Rito do processo de impeachment ainda é incerto no Senado

BRASÍLIA — Apesar do crescimento da ala pró-impeachment na Câmara sinalizar a abertura do processo de afastamento da presidente Dilma Rousseff no próximo domingo, o rito completo do impeachment ainda desperta dúvidas e está indefinido no Senado, Casa que decide de fato a saída ou não da presidente do cargo. Nos bastidores, o atual primeiro-secretário, Vicentinho Alves (PR-TO), por exemplo, tem dito que não quer entregar a mensagem à presidente, se o processo for aceito, como era esperado. A mensagem pode ser entregue, então, por uma comitiva de senadores e um técnico da Mesa. Nesta quarta-feira, o presidente do Senado, Renan Calheiros, mostrou irritação ao ser questionado repetidas vezes sobre como será o rito do processo na Casa.

— Não sou cartomante ou quiromante pra fazer previsões. Mas, aconteça o que acontecer, vamos agir sempre da mesma forma: em defesa do equilibro. Não vai o Senado ter um presidente que vai desequilibrar o processo — disse Renan, acrescentando:

— O impedimento também tem o seu tempo. É importante que se observem os prazos e que se seja isento. Se o presidente da Casa não for isento, não guardar a independência e a responsabilidade que deve ter no cargo, ele acabará desequilibrando o processo.

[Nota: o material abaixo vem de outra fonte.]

(** * ThreadSafeRingBuffer: a sequential model of
      [src/thread_safe_ring_buffer.h] and the properties of its
      cursor arithmetic, occupancy counter and drop policy.

    The class is embedded shallowly.  Its members become the fields of a
    record, every method becomes a function on that record, and the
    caller-supplied callbacks become functions that receive the bytes of
    one slot together with the state of the caller ([E], whatever the
    C++ lambda captured by reference) and give back the bytes they wrote
    through the slot pointer, however many, and the new state of the
    caller.

    Integers are modelled as [Z] with the wrap-around of the C++ type
    written out: [size_t] is [size_bits] wide (a parameter of the
    development, at least 32), [uint32_t] and [int] are 32 bits wide.

    The model is sequential: one call runs to completion before the next
    one starts.  A blocking call whose wait predicate is false can then
    never be woken, which the model records as [None].  The condition
    variable notifications have no sequential effect and are omitted.

    The constructor allocates: it is modelled with the two exceptions of
    [std::vector], against the largest block the allocator grants
    ([heap_bytes], a parameter of the development like [size_bits]).

    What C++ leaves undefined stays outside the statements: with a
    capacity of 0 the [%] of the cursor arithmetic divides by zero, and a
    slot outside the storage, or a callback that writes past the end of
    the storage, is an access out of bounds.  The functions below are
    total all the same ([Z.modulo], and a write-back that leaves bytes
    out of range alone); every statement that depends on such a value
    assumes [1 <= capacity] and a storage of [item_size * capacity]
    bytes. *)

From Stdlib Require Import ZArith Lia Bool.
From Stdlib Require Import Strings.Byte.
From stdpp Require Import base numbers list.

Local Open Scope Z_scope.

Module RingBuffer.

(** ** Machine integers *)

(** [static_cast<int>] of an unsigned value: keep the low 32 bits and read
    them in two's complement. *)
Definition to_int (z : Z) : Z :=
  let r := z mod 2 ^ 32 in
  if r <? 2 ^ 31 then r else r - 2 ^ 32.

(** Arithmetic on [uint32_t] wraps modulo [2^32]. *)
Definition to_uint32 (z : Z) : Z := z mod 2 ^ 32.

Definition UINT16_MAX : Z := 65535.
Definition UINT32_MAX : Z := 2 ^ 32 - 1.

(** [static constexpr uint32_t MAX_ALLOWED_READ_DROPS = UINT16_MAX * 6;] *)
Definition MAX_ALLOWED_READ_DROPS : Z := UINT16_MAX * 6.

Definition get_max_allowed_read_drops : Z := MAX_ALLOWED_READ_DROPS.

(** ** The object *)

Record ThreadSafeRingBuffer : Type := mkRingBuffer {
  buffer : list byte;
  item_size : Z;
  max_items_count : Z;
  active_items_count : Z;
  write_idx : Z;
  read_idx : Z;
  dropped_reads : Z;
  should_always_drop_reads : bool
}.

Definition set_buffer (v : list byte) (rb : ThreadSafeRingBuffer) :=
  mkRingBuffer v (item_size rb) (max_items_count rb) (active_items_count rb)
    (write_idx rb) (read_idx rb) (dropped_reads rb)
    (should_always_drop_reads rb).

Definition set_active_items_count (v : Z) (rb : ThreadSafeRingBuffer) :=
  mkRingBuffer (buffer rb) (item_size rb) (max_items_count rb) v
    (write_idx rb) (read_idx rb) (dropped_reads rb)
    (should_always_drop_reads rb).

Definition set_write_idx (v : Z) (rb : ThreadSafeRingBuffer) :=
  mkRingBuffer (buffer rb) (item_size rb) (max_items_count rb)
    (active_items_count rb) v (read_idx rb) (dropped_reads rb)
    (should_always_drop_reads rb).

Definition set_read_idx (v : Z) (rb : ThreadSafeRingBuffer) :=
  mkRingBuffer (buffer rb) (item_size rb) (max_items_count rb)
    (active_items_count rb) (write_idx rb) v (dropped_reads rb)
    (should_always_drop_reads rb).

Definition set_dropped_reads (v : Z) (rb : ThreadSafeRingBuffer) :=
  mkRingBuffer (buffer rb) (item_size rb) (max_items_count rb)
    (active_items_count rb) (write_idx rb) (read_idx rb) v
    (should_always_drop_reads rb).

Definition set_should_always_drop_reads (v : bool) (rb : ThreadSafeRingBuffer) :=
  mkRingBuffer (buffer rb) (item_size rb) (max_items_count rb)
    (active_items_count rb) (write_idx rb) (read_idx rb) (dropped_reads rb) v.

(** The two [std::atomic_size_t] members that [increment_with_capacity]
    can be handed by reference. *)
Inductive cursor : Type := WriteIdx | ReadIdx.

Definition load (c : cursor) (rb : ThreadSafeRingBuffer) : Z :=
  match c with
  | WriteIdx => write_idx rb
  | ReadIdx => read_idx rb
  end.

Definition store (c : cursor) (v : Z) (rb : ThreadSafeRingBuffer)
  : ThreadSafeRingBuffer :=
  match c with
  | WriteIdx => set_write_idx v rb
  | ReadIdx => set_read_idx v rb
  end.

(** A callback is handed a pointer to one slot.  It receives the
    [item_size] bytes found there and gives back the bytes it wrote
    through the pointer, first byte of the slot first, together with
    whatever it captured.  Nothing holds it to [item_size] bytes: what it
    gives back beyond them lands in the slots that follow. *)
Definition callback (E : Type) : Type := list byte -> E -> list byte * E.

(** What the constructor of a C++ class can do: return the object, or
    refuse by letting an exception out. *)
Inductive construction : Type :=
  | Constructed (rb : ThreadSafeRingBuffer)
  | Rejected.

Section Operations.

Variable size_bits : Z.

(** The largest block, in bytes, the allocator grants when the buffer is
    constructed. *)
Variable heap_bytes : Z.

Definition SIZE_MAX : Z := 2 ^ size_bits - 1.

Definition PTRDIFF_MAX : Z := 2 ^ (size_bits - 1) - 1.

(** Arithmetic on [size_t] wraps modulo [2^size_bits]. *)
Definition to_size_t (z : Z) : Z := z mod 2 ^ size_bits.

(** [std::vector<uint8_t>(n)]: [n] zero bytes.  The library throws
    [std::length_error] when [n] exceeds [max_size()], which is
    [PTRDIFF_MAX] for a vector of bytes, and the allocator throws
    [std::bad_alloc] when it cannot grant [n] bytes; a vector of no
    elements allocates nothing.  [None] stands for either exception. *)
Definition vector_of_zeros (n : Z) : option (list byte) :=
  if PTRDIFF_MAX <? n then None
  else if (n =? 0) || (n <=? heap_bytes)
       then Some (replicate (Z.to_nat n) x00)
       else None.

(** The constructor.  Its parameters are [size_t]: whatever the caller
    passes is converted on the way in.  The member initialiser list
    builds the storage first, [buffer(item_size_ * items_count_)], and an
    exception of [std::vector] leaves the constructor; the body is empty
    and the sizes themselves are not looked at. *)
Definition ThreadSafeRingBuffer_ctor (item_size_ items_count_ : Z)
  : construction :=
  let item_size_ := to_size_t item_size_ in
  let items_count_ := to_size_t items_count_ in
  match vector_of_zeros (to_size_t (item_size_ * items_count_)) with
  | Some v =>
      Constructed
        {| buffer := v;
           item_size := item_size_;
           max_items_count := items_count_;
           active_items_count := 0;
           write_idx := SIZE_MAX;
           read_idx := SIZE_MAX;
           dropped_reads := 0;
           should_always_drop_reads := true |}
  | None => Rejected
  end.

Definition capacity (rb : ThreadSafeRingBuffer) : Z := max_items_count rb.

Definition size (rb : ThreadSafeRingBuffer) : Z := active_items_count rb.

Definition empty (rb : ThreadSafeRingBuffer) : bool :=
  active_items_count rb =? 0.

Definition full (rb : ThreadSafeRingBuffer) : bool :=
  active_items_count rb =? capacity rb.

(** [(idx.load() + 1) % capacity()], stored back and returned. *)
Definition increment_with_capacity (c : cursor) (rb : ThreadSafeRingBuffer)
  : Z * ThreadSafeRingBuffer :=
  let incremented := to_size_t (load c rb + 1) mod capacity rb in
  (incremented, store c incremented rb).

(** [(idx + 1) % capacity()], nothing stored. *)
Definition incremented_with_capacity (rb : ThreadSafeRingBuffer) (idx : Z) : Z :=
  to_size_t (idx + 1) mod capacity rb.

(** [std::min(active_items_count.load() + 1, capacity())] *)
Definition push (rb : ThreadSafeRingBuffer) : ThreadSafeRingBuffer :=
  set_active_items_count
    (Z.min (to_size_t (active_items_count rb + 1)) (capacity rb)) rb.

(** [static_cast<size_t>(std::max(static_cast<int>(
       active_items_count.load() - 1), 0))] *)
Definition pop (rb : ThreadSafeRingBuffer) : ThreadSafeRingBuffer :=
  set_active_items_count
    (to_size_t (Z.max (to_int (to_size_t (active_items_count rb - 1))) 0)) rb.

(** The slot at [&buffer[off]]: the [item_size] bytes found there. *)
Definition slot_at (off : Z) (rb : ThreadSafeRingBuffer) : list byte :=
  take (Z.to_nat (item_size rb)) (drop (Z.to_nat off) (buffer rb)).

(** The bytes a callback wrote through [&buffer[off]], in place: as many
    as it wrote, whether or not they fit the slot. *)
Definition store_slot (off : Z) (s : list byte) (rb : ThreadSafeRingBuffer)
  : ThreadSafeRingBuffer :=
  set_buffer (list_inserts (Z.to_nat off) s (buffer rb)) rb.

(** Runs a callback on [&buffer[idx * item_size]]. *)
Definition invoke {E : Type} (f : callback E) (idx : Z)
    (rb : ThreadSafeRingBuffer) (env : E) : ThreadSafeRingBuffer * E :=
  let off := to_size_t (idx * item_size rb) in
  let '(s, env') := f (slot_at off rb) env in
  (store_slot off s rb, env').

Definition perform_write {E : Type} (buffer_write : callback E)
    (rb : ThreadSafeRingBuffer) (env : E) : ThreadSafeRingBuffer * E :=
  let '(idx, rb1) := increment_with_capacity WriteIdx rb in
  let '(rb2, env') := invoke buffer_write idx rb1 env in
  (push rb2, env').

(** The collision test of [perform_read]. *)
Definition read_collides (rb : ThreadSafeRingBuffer) : bool :=
  incremented_with_capacity rb (read_idx rb) =? write_idx rb.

E esse não é o meu propósito — disse Renan.

O CAMINHO DO IMPEACHMENT

A Câmara dos Deputados apenas aprova a autorização para que o Senado abra o processo de impeachment, o que pode ocorrer neste domingo. Ao chegar ao Senado, essa autorização é lida em plenário e, na mesma sessão, é eleita uma comissão especial. A comissão terá dez dias úteis para elaborar e aprovar o parecer sobre a admissibilidade do impeachment, ou seja, se aceita abrir ou não o processo.

O parecer da comissão especial vai ao plenário. Quando o Senado aprova o processo do impeachment, o presidente da República é afastado de suas funções por até 180 dias. Em caso de afastamento do cargo, o presidente deverá manter suas prerrogativas, como residência e segurança, apenas estará afastada de suas atividades.

Em 1992, entre a chegada da decisão da Câmara e o afastamento de Collor, foram apenas 48 horas. No caso de Collor, o processo foi aceito e, no dia seguinte, às 10h, ele foi comunicado pelo então primeiro-secretário do Senado, Dirceu Carneiro (PMDB-SC).

A comissão especial então começa a analisar as provas e a elaborar o parecer sobre a denúncia em si. A chamada pronúncia é encaminhada ao plenário, para uma nova votação. Aceita a pronúncia, é marcada a data do julgamento do impeachment, que tem que ser aprovado pelo plenário do Senado por 54 votos, dos 81 senadores. O presidente da Casa, Renan Calheiros (PMDB-AL), vota nesta ocasião.

O presidente do Supremo Tribunal Federal (STF), Ricardo Lewadowski, pode, pelo rito, assumir o comando do processo no Senado, conduzindo as sessões desde o dia em que o processo for aberto. Isso aconteceu em 1992. Mas, agora, a avaliação é que o presidente do Supremo estará conduzindo apenas no julgamento do impeachment.